Redox proteomics as biomarker for assessing the biological effects of contaminants in crayfish from Doñana National Park

Despite its environmental relevance and sensitivity, Doñana National Park (DNP) is under high ecological pressure. In crayfish (Procambarus clarkii), the utility of redox proteomics as a novel biomarker was evaluated in the aquatic ecosystems of DNP and its surroundings, where agricultural activity is a serious concern.
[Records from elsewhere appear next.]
Lemma worker_finish_good id p r :
  pool_ok p → pool_step name hm (WorkerFinish id) p = Some r →
  ∃ p', r = Ok p' ∧ good_step (WorkerFinish id) p p'.
Proof.
  intros [Hc Hv Hset Hdr]. cbn [pool_step].
  destruct (live p !! id) as [[ts [t|] o]|] eqn:Hl; try done. intros [= <-].
  eexists; split; [done|]. split.
  - destruct Hc as [Hex Hb Ht Hst Hrv Hret]. split; try done; cbn.
    + split; try done; cbn.
      * eapply exec_update; [exact Hl|done| | |exact Hex].
        -- intros w' Hw'. rewrite readies_app; cbn. rewrite decide_False by done. lia.
        -- rewrite readies_app; unfold worker_tasks; cbn. rewrite decide_True by done.
           rewrite !length_app; cbn; lia.
      * destruct Hb as (bs & Hh & Ha). exists bs. split; [done|]. rewrite Ha, in_flight_insert,
          (in_flight_delete _ _ _ Hl). unfold worker_tasks; cbn. solve_Permutation.
    + apply Forall_app; split; [done|]. by repeat constructor.
  - intros Hs. split; [done|]. intros _. unfold mu, work; cbn.
    pose proof (potential_update (live p) id _ (MkWorker ts None o) Hl) as Hp.
    unfold weight in Hp; cbn in Hp. rewrite length_app; cbn. lia.
Qed.

Lemma worker_exit_good id p r :
  pool_ok p → pool_step name hm (WorkerExit id) p = Some r →
  ∃ p', r = Ok p' ∧ good_step (WorkerExit id) p p'.
Proof.
  intros [Hc Hv Hset Hdr]. cbn [pool_step].
  destruct (live p !! id) as [[[|t ts] [t'|] [|]]|] eqn:Hl; try done. intros [= <-].
  eexists; split; [done|]. split.
  - destruct Hc as [Hex Hb Ht Hst Hrv Hret]. split; try done. split; try done; cbn.
    + by apply exec_exit.
    + destruct Hb as (bs & Hh & Ha). exists bs. by rewrite (in_flight_delete _ _ _ Hl) in Ha.
  - intros Hs. split; [done|]. intros _. unfold mu, work; cbn.
    rewrite (potential_delete _ _ _ Hl). unfold weight; cbn.
    assert (size ({[id]} ∪ exited p) ≤ S (size (exited p)))%nat; [|lia].
    rewrite size_union_alt, size_singleton.
    pose proof (subseteq_size (exited p ∖ {[id]}) (exited p)). set_solver by lia.
Qed.

Lemma pool_step_ok l p r :
  pool_ok p → pool_step name hm l p = Some r → ∃ p', r = Ok p' ∧ good_step l p p'.
Proof.
  destruct l; eauto using send_good, recv_good, fire_good, join_good, worker_recv_good,
    worker_finish_good, worker_exit_good.
Qed.

Lemma pool_init_ok priority n : 1 ≤ n → pool_ok (pool_init priority n).
Proof.
  intros Hn. split; [|constructor|by split|done]. split; cbn; try done.
  - split; cbn; try done; try set_solver; try constructor.
  - exists []. split; [apply holds_new|]. by rewrite in_flight_empty.
Qed.

Lemma reachable_ok priority n p : 1 ≤ n → reachable name hm priority n p → pool_ok p.
Proof.
  intros Hn. induction 1 as [|l p p' _ IH Hs]; [by apply pool_init_ok|].
  destruct (pool_step_ok _ _ _ IH Hs) as (? & [= <-] & Hok & _). done.
Qed.

(** ** Progress: a stopped pool that has not drained can move *)
Lemma no_deadlock a ws :
  exec_ok [] ∅ (executors a) (idle a) (next_worker a) (busy a) (workers a) ws →
  map_Forall (λ _ wk, worker_tasks wk = [] ∧ open wk = true) ws →
  settled a → stopped a = true → started a = true → 1 ≤ target a →
  (retiring a = true → executors a = ∅) →
  retiring a && bool_decide (workers a = ∅) = true.
Proof.
  intros Hex Hall [Hstaff Hret] Hs Hst Ht Hr.
  destruct Hex as [Hnd Hidle Hlive Hfresh Hload Hbusy Hw Hx].
  assert (Hsub : ∀ w, w ∈ executors a → w ∈ idle a).
  { intros w Hin. specialize (Hload w). cbn in Hload.
    destruct (proj1 (Hlive w) Hin) as (wk & Hwk & _). rewrite Hwk in Hload. cbn in Hload.
    destruct (Hall w wk Hwk) as [Hnil _]. rewrite Hnil in Hload. cbn in Hload.
    destruct (decide (w ∈ idle a)); [done|]. by rewrite decide_True in Hload. }
  assert (size (executors a) ≤ length (idle a))%nat.
  { apply submseteq_length, NoDup_submseteq; [apply NoDup_elements|].
    intros w Hw'%elem_of_elements. auto. }
  assert (length (idle a) ≤ size (executors a))%nat.
  { apply submseteq_length, NoDup_submseteq; [done|]. intros w Hw'. apply elem_of_elements. auto. }
  assert (retiring a = true) as Hrt.
  { destruct (retiring a) eqn:Hrt; [done|]. destruct (Hstaff Hst eq_refl) as [Hsz [Hi|He]].
    - rewrite Hi in *; cbn in *. lia.
    - apply Hret; [done..|lia]. }
  rewrite Hrt. apply bool_decide_eq_true. rewrite Hw.
  assert (ws = ∅) as ->; [|set_solver]. apply map_empty. intros w.
  destruct (ws !! w) as [wk|] eqn:Hwk; [|done].
  assert (w ∈ executors a) as Hin by (apply Hlive; exists wk; by destruct (Hall w wk Hwk)).
  rewrite Hr in Hin by done. set_solver.
Qed.

Lemma progress p :
  pool_ok p → stopped (actor p) = true → drained p = false →
  ∃ l p', internal l ∧ pool_step name hm l p = Some (Ok p').
Proof.
  intros Hok Hs Hd.
  assert ((∃ l, internal l ∧ is_Some (pool_step name hm l p)) → ∃ l p', internal l ∧
    pool_step name hm l p = Some (Ok p')) as Hgo.
  { intros (l & Hi & r & Hl). destruct (pool_step_ok _ _ _ Hok Hl) as (p' & -> & _). eauto. }
  apply Hgo. clear Hgo. destruct Hok as [[Hex Hb Ht Hst Hrv Hret] Hv Hset Hdr].
  destruct (channel p) as [|c ch] eqn:Hch.
  2: { exists (Recv false). cbn. by rewrite Hd, Hrv, Hch. }
  destruct (decide (exited p = ∅)) as [Hx|[id Hid]%set_choose_L].
  2: { exists (Join id). cbn. rewrite Hd, bool_decide_true by done. done. }
  destruct (decide (map_Forall (λ _ wk, worker_tasks wk = [] ∧ open wk = true) (live p)))
    as [Hall|(id & [ts r o] & Hl & Hn)%map_not_Forall].
  - exfalso. rewrite Hx in Hex. rewrite (no_deadlock _ _ Hex) in Hdr; try done; [congruence|auto|].
    intros Hr. by destruct (Hret Hr) as (_ & _ & ?).
  - destruct r as [t|]; [exists (WorkerFinish id)|destruct ts as [|t ts];
      [destruct o; [by destruct Hn|exists (WorkerExit id)]|exists (WorkerRecv id)]];
      cbn; by rewrite Hl.
  - apply _.
Qed.

(** ** Runs after the stop *)
Definition internal_step p p' : Prop := ∃ l, internal l ∧ pool_step name hm l p = Some (Ok p').

Lemma internal_run n p p' :
  pool_ok p → stopped (actor p) = true → nsteps internal_step n p p' →
  pool_ok p' ∧ stopped (actor p') = true ∧ (n + mu p' ≤ mu p)%nat.
Proof.
  intros Hok Hs Hr. induction Hr as [p|n p p1 p2 (l & Hi & Hl) Hr IH]; [done|].
  destruct (pool_step_ok _ _ _ Hok Hl) as (? & [= <-] & Hok1 & Hg).
  destruct (Hg Hs) as [Hs1 Hmu]. specialize (Hmu Hi). destruct (IH Hok1 Hs1) as (? & ? & ?).
  split_and!; [done..|lia].
Qed.

Lemma drained_complete p : pool_ok p → drained p = true → accepted p ≡ₚ completed p.
Proof.
  intros [[Hex (ts & Hh & Hacc) Ht Hst Hrv Hret] Hv Hset Hdr] Hd. rewrite Hd in Hdr.
  symmetry in Hdr. apply andb_true_iff in Hdr as [Hr Hw%bool_decide_eq_true].
  destruct (Hret Hr) as (_ & He & _). apply (holds_is_empty _ _ _ Hh) in He as ->.
  rewrite (ok_workers _ _ _ _ _ _ _ _ Hex) in Hw.
  assert (live p = ∅) as Hl by (apply dom_empty_inv_L; set_solver).
  by rewrite Hacc, Hl, in_flight_empty.
Qed.
End pool_invariant.

(** A run given by its labels, stopping at the first disabled one. *)
Fixpoint pool_after {Task} name hm (p : Pool Task) (ls : list (Label Task)) : Pool Task :=
  match ls with
  | [] => p
  | l :: ls =>
      match pool_step name hm l p with
      | Some (Ok p') => pool_after name hm p' ls
      | _ => p
      end
  end.
Lemma pool_after_reachable {Task} name hm priority n (p : Pool Task) ls :
  reachable name hm priority n p → reachable name hm priority n (pool_after name hm p ls).
Proof.
  revert p; induction ls as [|l ls IH]; intros p Hp; cbn; [done|].
  destruct (pool_step name hm l p) as [[p'| |]|] eqn:Hl; try done. eapply IH, reach_step; eauto.
Qed.

(** * Properties *)

(** C1: the pool actor never panics, whatever clients, executors and
    cancellations do: no [unwrap] on the queue, no missing executor, no
    underflow of [busy], no send to a finished executor.  In every reachable
    state an executor owns at most one task, there are never more running
    tasks than executors, and no accepted task is lost or duplicated: the
    accepted tasks are exactly the queued, the dispatched and the completed. *)
Theorem pool_safety {Task} name hm priority n (p : Pool Task) :
  1 ≤ n → reachable name hm priority n p →
  (∀ l, pool_step name hm l p ≠ Some Panic) ∧
  (∀ w wk, live p !! w = Some wk → (length (worker_tasks wk) ≤ 1)%nat) ∧
  busy (actor p) + Z.of_nat (length (idle (actor p))) = Z.of_nat (size (executors (actor p))) ∧
  ∃ ts, holds (queue (actor p)) (next_id (actor p)) ts ∧
    accepted p ≡ₚ bag_tasks ts ++ in_flight (live p) ++ completed p.
Proof.
  intros Hn Hr. apply reachable_ok in Hr as Hok; [|done].
  pose proof Hok as [[Hex Hbag _ _ _ _] _ _ _]. split_and!; [| | |done].
  - intros l Hl. by destruct (pool_step_ok _ _ _ _ _ Hok Hl) as (? & ? & _).
  - intros w wk Hw. pose proof (ok_load _ _ _ _ _ _ _ _ Hex w) as Hl. rewrite Hw in Hl.
    cbn in Hl. case_decide; lia.
  - pose proof (ok_busy _ _ _ _ _ _ _ _ Hex). lia.
Qed.

Lemma pool_safety_witness :
  let p := pool_after "pool" false (pool_init false 2)
    [Send (Add 0 7 1); Recv false; Send (Start 2); Recv false; WorkerRecv 0; WorkerFinish 0] in
  completed p = [7] ∧
  ∃ ts, holds (queue (actor p)) (next_id (actor p)) ts ∧
    accepted p ≡ₚ bag_tasks ts ++ in_flight (live p) ++ completed p.
Proof.
  split; [vm_compute; reflexivity|].
  apply (pool_safety "pool" false false 2); [done|]. apply pool_after_reachable, reach_init.
Defined.

(** C2: stopping drains.  After the actor has seen [Stop], and without
    further client sends, every run of the actor, its executors and the
    cancellations is finite, and a run that cannot be continued has left the
    loop ([drained]) with every accepted task completed exactly once. *)
Theorem pool_stop_drains {Task} name hm priority n (p : Pool Task) :
  1 ≤ n → reachable name hm priority n p → stopped (actor p) = true →
  (∀ k p', nsteps (internal_step name hm) k p p' → (k ≤ mu p)%nat) ∧
  (∀ p', rtc (internal_step name hm) p p' → ~ (∃ p'', internal_step name hm p' p'') →
    drained p' = true ∧ accepted p' ≡ₚ completed p').
Proof.
  intros Hn Hr Hs. apply reachable_ok in Hr as Hok; [|done]. split.
  - intros k p' Hk. destruct (internal_run _ _ _ _ _ Hok Hs Hk) as (_ & _ & ?). lia.
  - intros p' [k Hk]%rtc_nsteps_1 Hstuck.
    destruct (internal_run _ _ _ _ _ Hok Hs Hk) as (Hok' & Hs' & _).
    destruct (drained p') eqn:Hd; [split; [done|by apply (drained_complete _)]|].
    destruct Hstuck. destruct (progress name hm p' Hok' Hs' Hd) as (l & p'' & Hi & Hl).
    exists p'', l. done.
Qed.

Lemma pool_stop_drains_witness :
  let p := pool_after "pool" true (pool_init true 1)
    [Send (Add 3 7 1); Recv false; Send Stop; Recv false] in
  accepted p = [7] ∧
  ∀ p', rtc (internal_step "pool" true) p p' → ~ (∃ p'', internal_step "pool" true p' p'') →
    drained p' = true ∧ accepted p' ≡ₚ completed p'.
Proof.
  split; [vm_compute; reflexivity|].
  apply (pool_stop_drains "pool" true true 1);
    [done|apply pool_after_reachable, reach_init|vm_compute; reflexivity].
Defined.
After fluorescence labeling of reversibly oxidized Cys and 2-DE separation, the total density of proteins with reversibly oxidized thiols was found to be much higher in animals from the Matochal (MAT) and Rocina (ROC) streams, while no difference was found in crayfish from Partido (PAR) stream compared to those from the DNP core at Lucio del Palacio (the negative control). The 2-DE analysis revealed 35 spots with significant differences in thiol oxidation, among which 19 proteins were identified via MALDI-TOF/TOF. While 3 spots, identified as ferritin, showed higher oxidation levels in ROC, other identified proteins were more intense at MAT than at ROC (superoxide dismutase, protein disulfide isomerase and actin) or were overoxidized only in MAT (nucleoside diphosphate kinase, fructose-biphosphate aldolase, fatty acid-binding protein, phosphopyruvate hydratase). For most of the identified proteins, spots corresponding to different Cys oxidized forms were detected, and the native forms, without oxidized thiol groups were also found in some of them. Evidence of reversible oxidation was found for specific Cys residues, including Cys13 in ferritin as well as Cys76 and Cys108 in nucleoside diphosphate kinase. The identified thiol-oxidized proteins provide information about the metabolic pathways and/or physiological processes affected by pollutant-elicited oxidative stress.